Al tavolo hanno partecipato figure chiave come Mara Campitiello, capo del Dipartimento per l’emergenza del Ministero della Salute, e Sergio Iavicoli, direttore generale per la prevenzione, insieme a rappresentanti del Ministero della Salute, della Protezione civile, dell’Istituto nazionale per l’assicurazione contro gli infortuni sul lavoro e del dipartimento di Epidemiologia del Servizio sanitario regionale del Lazio (Dep).

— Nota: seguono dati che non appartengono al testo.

(** [erb_space(low_freq, high_freq, n)]: a column of [n] frequencies.  The
    body has no argument check: the only exceptions are those of
    [torch.arange] and [math.log], raised in evaluation order. *)
Definition erb_space (low_freq high_freq : R) (n : Z) : result (list R) :=
  ks <- arange 1 (1 + n) ;;
  lh <- py_log (high_freq + ear_q * min_bw) ;;
  ll <- py_log (low_freq + ear_q * min_bw) ;;
  Ok (map (erb_point low_freq high_freq n lh ll) ks).

(* ================================================================== *)
(** ** Gammatone coefficient designer: [make_erb_filters] *)

(** The [num_channels] argument: an [int], or a tensor of centre
    frequencies (a column, like the output of [erb_space]). *)
Inductive channels_arg (A : Type) : Type :=
| NumChannels (n : Z)
| CenterFrequencies (cf : list A).

Arguments NumChannels {A} n.
Arguments CenterFrequencies {A} cf.

Section Designer.
Variable t : R.

(** [order = 1], so both powers in the source are first powers. *)
Definition erb_bw (cf : R) : R := (((cf / ear_q) ^ 1 + min_bw ^ 1) ^ 1)%R.
Definition pole_b (cf : R) : R := (1.019 * 2 * PI * erb_bw cf)%R.

Definition sqrt_3_plus : R := sqrt (3 + Rpower 2 1.5).
Definition sqrt_3_minus : R := sqrt (3 - Rpower 2 1.5).

Definition a1_coef (s : R) (cf : R) : R :=
  (- (2 * t * cos (2 * cf * PI * t) / exp (pole_b cf * t)
      + s * t * sin (2 * cf * PI * t) / exp (pole_b cf * t)) / 2)%R.

Definition a11_coef (cf : R) : R := a1_coef (2 * sqrt_3_plus) cf.
Definition a12_coef (cf : R) : R := a1_coef (- (2 * sqrt_3_plus)) cf.
Definition a13_coef (cf : R) : R := a1_coef (2 * sqrt_3_minus) cf.
Definition a14_coef (cf : R) : R := a1_coef (- (2 * sqrt_3_minus)) cf.

(** One factor of the gain numerator:
    [-2*exp(4i*cf*pi*t)*t + 2*exp(-(b*t) + 2i*cf*pi*t)*t*(cos(..) + s*sin(..))]. *)
Definition gain_factor (s : R) (cf : R) : C :=
  Cadd (Cscal t (Cscal (-2) (Cexp (0, 4 * cf * PI * t))))%R
       (Cscal (cos (2 * cf * PI * t) + s * sin (2 * cf * PI * t))%R
          (Cscal t (Cscal 2 (Cexp (- (pole_b cf * t), 2 * cf * PI * t))))%R).

Definition gain_denominator (cf : R) : C :=
  Cadd (Csub (RtoC (-2 / exp (2 * pole_b cf * t)))
             (Cscal 2 (Cexp (0, 4 * cf * PI * t))))%R
       (Cscal (/ exp (pole_b cf * t))
          (Cscal 2 (Cadd (RtoC 1) (Cexp (0, 4 * cf * PI * t)))))%R.

Definition gain_coef (cf : R) : R :=
  Cabs (Cdiv (Cmul (Cmul (Cmul (gain_factor (- sqrt_3_minus) cf)
                               (gain_factor sqrt_3_minus cf))
                         (gain_factor (- sqrt_3_plus) cf))
                   (gain_factor sqrt_3_plus cf))
             (Cpow4 (gain_denominator cf))).

Definition b1_coef (cf : R) : R :=
  (-2 * cos (2 * cf * PI * t) / exp (pole_b cf * t))%R.
Definition b2_coef (cf : R) : R := exp (-2 * pole_b cf * t).

(** The list of ten coefficient columns, in the order
    [a0, a11, a12, a13, a14, a2, b0, b1, b2, gain]. *)
Definition designer_columns (cf : list R) : list (list R) :=
  [ map (fun _ => (t * 1)%R) cf;
    map a11_coef cf; map a12_coef cf; map a13_coef cf; map a14_coef cf;
    map (fun _ => (0 * 1)%R) cf;
    map (fun _ => (1 * 1)%R) cf;
    map b1_coef cf;
    map b2_coef cf;
    map gain_coef cf ].

End Designer.

(** [make_erb_filters(fs, num_channels, low_freq)].  No range check on
    [fs] or on the centre frequencies: [1/fs] raises for [fs = 0], and an
    integer channel count goes through [erb_space]. *)
Definition make_erb_filters (fs : R) (num_channels : channels_arg R)
           (low_freq : R) : result (list (list R)) :=
  t <- py_div 1 fs ;;
  cf <- match num_channels with
        | NumChannels n => erb_space low_freq (fs / 2) n
        | CenterFrequencies cf => Ok cf
        end ;;
  Ok (designer_columns t cf).

(* ================================================================== *)
(** ** Second-order-section assembler: [prepare_coefficients] *)

Section Assembler.
Context {A : Type} `{Num A}.

(** [u / v] on two columns of shapes (n,1) and (m,1), with broadcasting of
    a length-1 column; other length mismatches are rejected by torch. *)
Definition column_div (u v : list A) : result (list A) :=
  if (length u =? length v)%nat then Ok (map (fun p => ndiv (fst p) (snd p)) (combine u v))
  else match u, v with
       | [x], _ => Ok (map (fun y => ndiv x y) v)
       | _, [y] => Ok (map (fun x => ndiv x y) u)
       | _, _ => Raise RuntimeError
       end.

Definition same_lengths (n : nat) (cols : list (list A)) : bool :=
  forallb (fun c => (length c =? n)%nat) cols.

(** [torch.cat([c1, ..., ck], dim=1)] on columns of shape (n,1): a matrix of
    shape (n,k), given as its [n] rows.  All columns must have [n] rows. *)
Definition cat_columns (cols : list (list A)) : result (list (list A)) :=
  match cols with
  | [] => Raise RuntimeError
  | c :: _ =>
      if same_lengths (length c) cols
      then Ok (map (fun i => map (fun col => nth i col nzero) cols) (seq 0 (length c)))
      else Raise RuntimeError
  end.

(** [torch.cat([m1.unsqueeze(1), ..., mk.unsqueeze(1)], dim=1)] on matrices
    of shape (n,w): a tensor of shape (n,k,w).  All matrices must have [n]
    rows. *)
Definition cat_unsqueezed (ms : list (list (list A))) : result (list (list (list A))) :=
  match ms with
  | [] => Raise RuntimeError
  | m :: _ =>
      if forallb (fun m' => (length m' =? length m)%nat) ms
      then Ok (map (fun i => map (fun m' => nth i m' []) ms) (seq 0 (length m)))
      else Raise RuntimeError
  end.

(** The seven [assert] statements, in source order. *)
Definition channel_count_asserts (a0 a11 a12 a13 a14 b0 b1 gain : list A) : result unit :=
  let n_chan := length a0 in
  py_assert (n_chan =? length a11)%nat ;;;
  py_assert (n_chan =? length a12)%nat ;;;
  py_assert (n_chan =? length a13)%nat ;;;
  py_assert (n_chan =? length a14)%nat ;;;
  py_assert (n_chan =? length b0)%nat ;;;
  py_assert (n_chan =? length b1)%nat ;;;
  py_assert (n_chan =? length gain)%nat.

Definition sos_row (u v1 v2 v3 w gain : list A) : result (list (list A)) :=
  g <- column_div u gain ;;
  cat_columns [g; v1; v2; v3; w].

(** [prepare_coefficients(fcoefs)]: the tensor [sos] of shape
    (channels, 3, 5).  Unpacking a list that does not hold ten arrays is a
    [ValueError]. *)
Definition prepare_coefficients (fcoefs : list (list A)) : result (list (list (list A))) :=
  match fcoefs with
  | [a0; a11; a12; a13; a14; a2; b0; b1; b2; gain] =>
      channel_count_asserts a0 a11 a12 a13 a14 b0 b1 gain ;;;
      r0 <- sos_row a0 a0 a0 a0 b0 gain ;;
      r1 <- sos_row a11 a12 a13 a14 b1 gain ;;
      r2 <- sos_row a2 a2 a2 a2 b2 gain ;;
      cat_unsqueezed [r0; r1; r2]
  | _ => Raise ValueError
  end.

End Assembler.

(* ================================================================== *)
(** ** Filterbank executor: [ErbFilterBank] *)

Record ErbFilterBank (A : Type) : Type := {
  sampling_rate : A;
  num_channels : channels_arg A;
  lowest_frequency : A;
  fcoefs : list (list A);
  sos : list (list (list A))
}.

(** An input tensor: rank 1, or rank at least 2 with shape (..., time),
    the leading axes flattened into the list of rows. *)
Inductive signal (A : Type) : Type :=
| Signal1 (samples : list A)
| SignalN (time : nat) (rows : list (list A)).

Arguments Signal1 {A} samples.
Arguments SignalN {A} time rows.

(** [ErbFilterBank.__init__] with [dtype=None].  The range checks of the
    filterbank live here. *)
Definition ErbFilterBank_init (sampling_rate : R) (num_channels : channels_arg R)
           (lowest_frequency : R) : result (ErbFilterBank R) :=
  raise_if (Rleb sampling_rate 0) ValueError ;;;
  raise_if (Rleb lowest_frequency 0 || Rleb (sampling_rate / 2) lowest_frequency)
           ValueError ;;;
  fcoefs <- make_erb_filters sampling_rate num_channels lowest_frequency ;;
  sos <- prepare_coefficients fcoefs ;;
  Ok {| sampling_rate := sampling_rate; num_channels := num_channels;
        lowest_frequency := lowest_frequency; fcoefs := fcoefs; sos := sos |}.

Section Executor.
Context {A : Type} `{Num A}.

(** [sos[..., i]]: column [i] of every coefficient row, shape (channels, 3). *)
Definition last_axis (sos : list (list (list A))) (i : Z) : result (list (list A)) :=
  mapM (fun ch => mapM (fun row => py_index row i) ch) sos.

(** [x.unsqueeze(-2).tile(new_dims)]: every row repeated once per channel. *)
Definition tile_channels (n : Z) (rows : list (list A)) : result (list (list (list A))) :=
  if (n <? 0)%Z then Raise RuntimeError
  else Ok (map (fun row => repeat row (Z.to_nat n)) rows).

Durante la riunione, sono stati analizzati i dati raccolti dal 15 maggio al 22 giugno dal Dep, che riguardano i decessi nella popolazione over 65 e gli accessi ai Pronto soccorso. Attualmente, i dati non mostrano picchi significativi in concomitanza con le ondate di calore. Tuttavia, il monitoraggio proseguirà e, come stabilito, sarà integrato, in via sperimentale, nelle Aziende sanitarie di alcune grandi città, con un sistema di sorveglianza sugli accessi ai Centri salute mentale territoriali. Questa indicazione sarà inclusa in una circolare che sarà inviata nelle prossime ore, prestando particolare attenzione anche ai grandi eventi in raccordo con le autorità sanitarie locali e le altre istituzioni coinvolte.
Dal 22 giugno, il Ministero della Salute ha attivato il numero di pubblica utilità 1500, disponibile per i cittadini per informazioni e richieste. Nei primi giorni di attività, sono arrivate circa 300 chiamate, principalmente da datori di lavoro in cerca di informazioni sulle ordinanze attive e da anziani o figli di anziani. Il 57% delle richieste riguardava problemi di carattere cardiocircolatorio, mentre il 37% su tematiche psico-sociali.
Dal 25 maggio, il Ministero pubblica quotidianamente sul proprio sito i bollettini sulle ondate di calore, con previsioni a tre giorni sulle condizioni climatiche che possono rappresentare un rischio per la salute della popolazione. I bollettini continueranno fino al 20 settembre. Inoltre, è stata avviata una campagna di comunicazione dedicata sui canali social e sul sito istituzionale, che sarà ulteriormente potenziata, fornendo informazioni sugli effetti delle ondate di calore sulla salute e un decalogo con consigli utili per proteggersi dal caldo intenso.